2. What are you actually doing to tackle it?
My project explores how AI tools can be designed to support meaningful collaboration between designers and AI. I adopt a human-centered approach and work closely with professional designers in truck interaction design to understand what they need from AI, what they expect from it, and how they actually engage with it. To explore this, I carried out interviews, observations, and engaged designers in co-designing and evaluating an AI-supported prototype. Across these studies, AI-supported data sensemaking became the central focus, informing high-stakes design decisions with user scenarios derived from real-world data.

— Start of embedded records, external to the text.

(* ===== verification/Prelude.v ===== *)
(** * plgd hub: commands, events and those who listen to them

    The hub keeps the state of devices as logs of events.  A command reaches the
    aggregate it is about (a resource, the links or the metadata of a device, the
    services of the hub), which replays its log, decides, and appends events;
    the events are published on subjects of an event bus; gateways subscribe to
    the subjects and filter what they hear; snippet-service applies the
    configurations of a user when an event meets their conditions, by commands
    that come back to the aggregates.  This development follows that circle.

    ** The parts (paths are under src/)

    - Prelude.v: Go's zero values and nil-safe accessors, slices, integers and
      times, errors and gRPC codes; lemmas and automation ([hub] hints).
    - Commands.v, Events.v (resource-aggregate/commands, events, pb): the
      messages as records, one instance of the class [Event] for each event.
    - EventStore.v, Projection.v, Aggregate.v (resource-aggregate/cqrs): what a
      store answers, the check before a save, the projection that builds models
      from events, and the loop that handles a command with retries.
    - Handler.v, Pendings.v: what the aggregates share.  ResourceState.v,
      ResourceLinks.v, DeviceMetadata.v, ServiceMetadata.v: the aggregates, from
      the files *SnapshotTaken.go; ResourceModel.v, Validation.v: the models and
      the checks of resource-aggregate/service.
    - RequestHandler.v (service/grpcApi.go and the files beside it): the gRPC
      API: who may call, the command, what is published, the response.
    - Heartbeat.v (service/updateServiceHeartbeat.go): the goroutines around the
      aggregate of the services.
    - MongoStore.v (cqrs/eventstore/mongodb: save.go, load.go and the rest): the
      documents of the event store and the conditional writes on them.
    - BusPool.v (cqrs/eventbus/goroutinePoolHandler.go): the queues between the
      event bus and the handlers of events.
    - Subjects.v, SortedSlice.v, Slices.v, HandlerTable.v: templates of subjects,
      sorted slices, and tables of handlers that the caches share.
    - IdentityStore.v, OwnerCache.v (identity-store/service, client): who owns a
      device, and the cache of it in other services.
    - Subscription.v, SubscriptionsCache.v, SubscriptionSubjects.v
      (grpc-gateway/subscription): the filters of a subscription, the subjects
      it listens to, and the shared subscriptions of a connection.
    - IdFilter.v, Snippets.v, SnippetStore.v, SnippetService.v, AppliedStore.v,
      SnippetUpdater.v (snippet-service: pb, store, service/grpc, updater, jq):
      configurations, conditions and their application to devices.
    - Goroutines.v: programs whose calls other goroutines can come between.
      DeviceProjection.v (resource-aggregate/cqrs/projection): the projection
      that follows the event bus for the devices that are registered.
    - DirectoryModels.v, DirectoryProjection.v, Directory.v, DirectoryEvents.v
      (resource-directory/service): the read side: the models of resources, links
      and metadata, the cache of devices, the searches, and the requests;
      ResourceIdFilters.v (grpc-gateway/pb): filters of resources as text.
    - DeviceSubscriber.v (grpc-gateway/client/deviceSubscriber.go): how the
      commands that wait reach the gateway of a device.  CoapConv.v, Session.v
      (coap-gateway/coapconv, service/session.go): the messages of devices, and
      the session that serves commands and passes notifications on.
      ResourcesObserver.v (coap-gateway/service/observation): which resources of
      a device a gateway observes, and when their twin is in sync.
    - The files *Facts, *Spec, DirectoryRun, DirectoryCache, ResourceCancel, ResourceCommands, SnippetSystem,
      SnippetRun: theorems; Concrete.v: instances of all parameters; the files
      *Witnesses: the theorems at concrete inputs.

    ** Conventions

    A pointer to a message is an [option], [x ~> f] is the nil-safe accessor, a
    slice that may be nil a [gslice].  Fallible code answers [result A], an error
    or a value; a handler takes the state and returns the new one with the
    answer.  Integers are [Z], with [u64] and [i64] where Go wraps; a time is a
    number of nanoseconds.  Every reading of the clock is an argument: [now], or
    [clk k] for the k-th one; a load of an aggregate, an operation of a cache and
    a step of a system read it once.  Where the code mutates what it shares, the
    model says so: the loops that cancel commands range over the array from which
    their bodies remove ([cancel_range] in Pendings.v), and the twin
    synchronization of a device is one object in the state and in the event.
    Goroutines are step relations ([cache_step], [hb_step], [sys_step],
    [run_step], [bus_step]); the handlers of snippet-service are trees of the
    calls they make ([prog]), which a step runs one call at a time, among the
    others, and so are the operations of the directory: [run] runs one alone,
    [yields I p r] says that [p] may give [r] when between its calls the others
    do anything that keeps [I], [pool_step] that several take turns.  A search of
    the directory keeps what it has sent and the devices to reload; what the bus
    and the store answer to each of its passes is an argument.  Where a function ranges over a map, the order is an argument with
    the law that it is a permutation of the keys.

    ** What is assumed

    Code that is not in the repository is a class or a variable of a section,
    with its documented behaviour as laws: [UUIDLib] and [UUIDLaws]
    (github.com/google/uuid), [StringSet] (kit's sets of strings), [Unmarshaler]
    (protobuf), [TokenLib] (JWT), [Slices] and its laws (slices.SortFunc, which
    need not be stable), [SubjectLaws] (the order in which values are filled in), [MongoErrors]
    and [ContentLib] (codecs and jq), [KitSet], [RefCounter] and [ExpiringCache] (kit's sets, counters
    and cache), [DeviceLib] (the schema of devices), [CoapLib] (go-coap and the
    decoders of device messages), [MapOrder] (ranges over maps).  Interfaces of the repository that have
    several implementations are classes as well, with what their clients rely on:
    [EventStoreLaws] for an event store, [PersistenceLaws] for the database of
    the identity store.  Concrete.v has an instance of each.  Of MongoDB, the
    operators that the queries and pipelines use are read as documented; strings
    in queries do not begin with a dollar sign; a number that is 0 is not in a
    document, as protojson leaves it out.  A sync.Map is a map with atomic
    operations.  The identifier of an aggregate is in one group only.

    ** Fuel

    The loops of aggregate.go and projection.go take the number of their turns as
    fuel; [HandleCommand_returns] and [HandleWithReload_returns] show what is
    enough.  [alloc_fuel] (HandlerTable.v) tries one identifier more than are in
    use, which finds a free one ([Subscribe_locked_total]).  The loop over the
    devices of an expired service ends when its store answers
    ([handleExpiredService_ends]).  All other recursion is structural.

    ** What the theorems show

    - The log and the state never part: [HandleCommand_replays] and its like for
      the links and the services; of the metadata of a device, they part only in
      waiting commands whose identifier was used again ([HandleCommand_device],
      [dropped_without_event]); [resource_request_refines]: from the
      caller of the API to the event bus, with load, handle, save, retries and
      other writers, a request is one atomic step on the log;
      [HandleCommand_serializable]: no update is lost.  Snapshots change no
      answer ([HandleCommand_TakeSnapshot], [Handle_from_snapshot]).
    - The API ([serve]): nothing happens to devices of others, a batch is its
      parts, a deletion is exact, and each request is answered, that on the
      metadata of services by the loop of the heartbeats
      ([foreign_device_untouched], [BatchNotify_each], [DeleteDevices_exact],
      [every_request_answered], [request_answered]).
    - Invariants of the aggregates: identifiers of live commands differ, arrays
      are sorted and disjoint, the key of a link is its href.
    - What each command does: accepted and confirmed, cancelled (with what the
      loops pass over), published and unpublished, heartbeats, connections.
    - The projection: whole logs, redelivery, missing events.
    - The event store in MongoDB: a save by a writer that has not fallen behind
      a full document is the abstract append, a load delivers what follows the
      last snapshot, a removal changes no load; and the writes that are lost
      ([Save_refines], [stale_save_lost]).  The queues of the event
      bus keep their order in every interleaving, and are emptied when nothing
      fails ([handed_in_order], [pushed_is_handed]).
    - Heartbeats: with a valid identifier of the hub each request is answered, in
      every execution that goes on long enough ([request_answered]), and without
      one none is ([no_hub_no_answer]); each overdue service is found, its devices
      are put offline; and the timer that can be forgotten ([timer_forgotten]).
    - Subscriptions: what is published and covered is heard, nothing else is
      delivered, no subscription leaks; where filters are not the union that is
      documented.  The cache of an owner's devices catches up with the store.
    - The directory: a device is followed as long as it was registered more often
      than unregistered, which the reload and the cache keep
      ([projection_refines], [ReloadDevices_ok]); its models follow the aggregates
      ([command_followed], [links_followed], [metadata_followed]); a request sends
      data of the owner's devices only, whatever others do meanwhile
      ([requests_stay_with_owner]), the links of a device once, and alone exactly
      what the filters select ([GetResources_exact]).  The races of the
      projection: [subscription_overtaken], [registration_lost], [release_panics].
    - Devices: no command is handed on twice and none is forgotten in a cold start
      ([handed_on_once], [cold_start_serves]); from the aggregate over the bus, the
      subscriber and the session back to the aggregate, an accepted command is
      confirmed and waits no more ([command_served]); a batch is reported whole
      ([batch_requests]).  Where the two ways overtake each other:
      [overtaken_lost], [NotFound_ends_cold_start], [trigger_ends_tries].
      The observations that may be open are those of the observed resources and
      those the device failed to cancel ([no_observation_leaks]), the twin is in sync when they all are
      ([twin_follows]), entity tags fit in queries ([encodeETags_groups]), and
      what a device does not have any more is unpublished
      ([cleanUpPublishedResources_exact]); [cancel_leaves_syncing] and
      [in_sync_too_early] are where the twin is wrong.
    - Snippets: what a filter selects, reads and deletes; versions ascend; in
      every interleaving of all handlers a device has one applied configuration
      of a configuration, statuses only go forward, and no handler panics.

    ** Not modelled

    Of coap-gateway the handlers that sign devices in and up, tokens, the requests
    of clients and the CoAP server; the other gateways, certificate authority, provisioning and the OAuth server, which translate between
    protocols or wrap libraries; the tables of CQL; NATS itself; logging,
    tracing, configuration and TLS; generated code, whose nil-safe accessors are
    the notation above.  Of the subscriptions, the initial events that are sent
    when one begins; of resource-directory, its configuration and the codes of its
    errors; of the projection that follows the bus, how it is closed. *)

From Stdlib Require Import ZArith Lia String Ascii.
From Stdlib Require Export Strings.Byte.
From stdpp Require Export base list gmap strings sorting.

3. What difference could this make?
Right now, we are still quite far from the kind of designer–AI collaboration we often imagine. Human collaboration involves communication, shared goals, negotiation, and mutual support, while AI is still limited in its ability to participate in that kind of relationship. This is why the design of AI tools matters so much: AI can be powerful, but it can also be harmful if it is introduced in ways that reduce human judgment, hide uncertainty, or encourage over-reliance. In the short term, my work shows how AI can help designers explore user scenarios in large-scale data and identify where deeper qualitative research is needed. In the longer term, it contributes to a better understanding of the elements that shape the dynamics of designer–AI collaboration and of what must be designed thoughtfully to support responsible use in high-stakes contexts.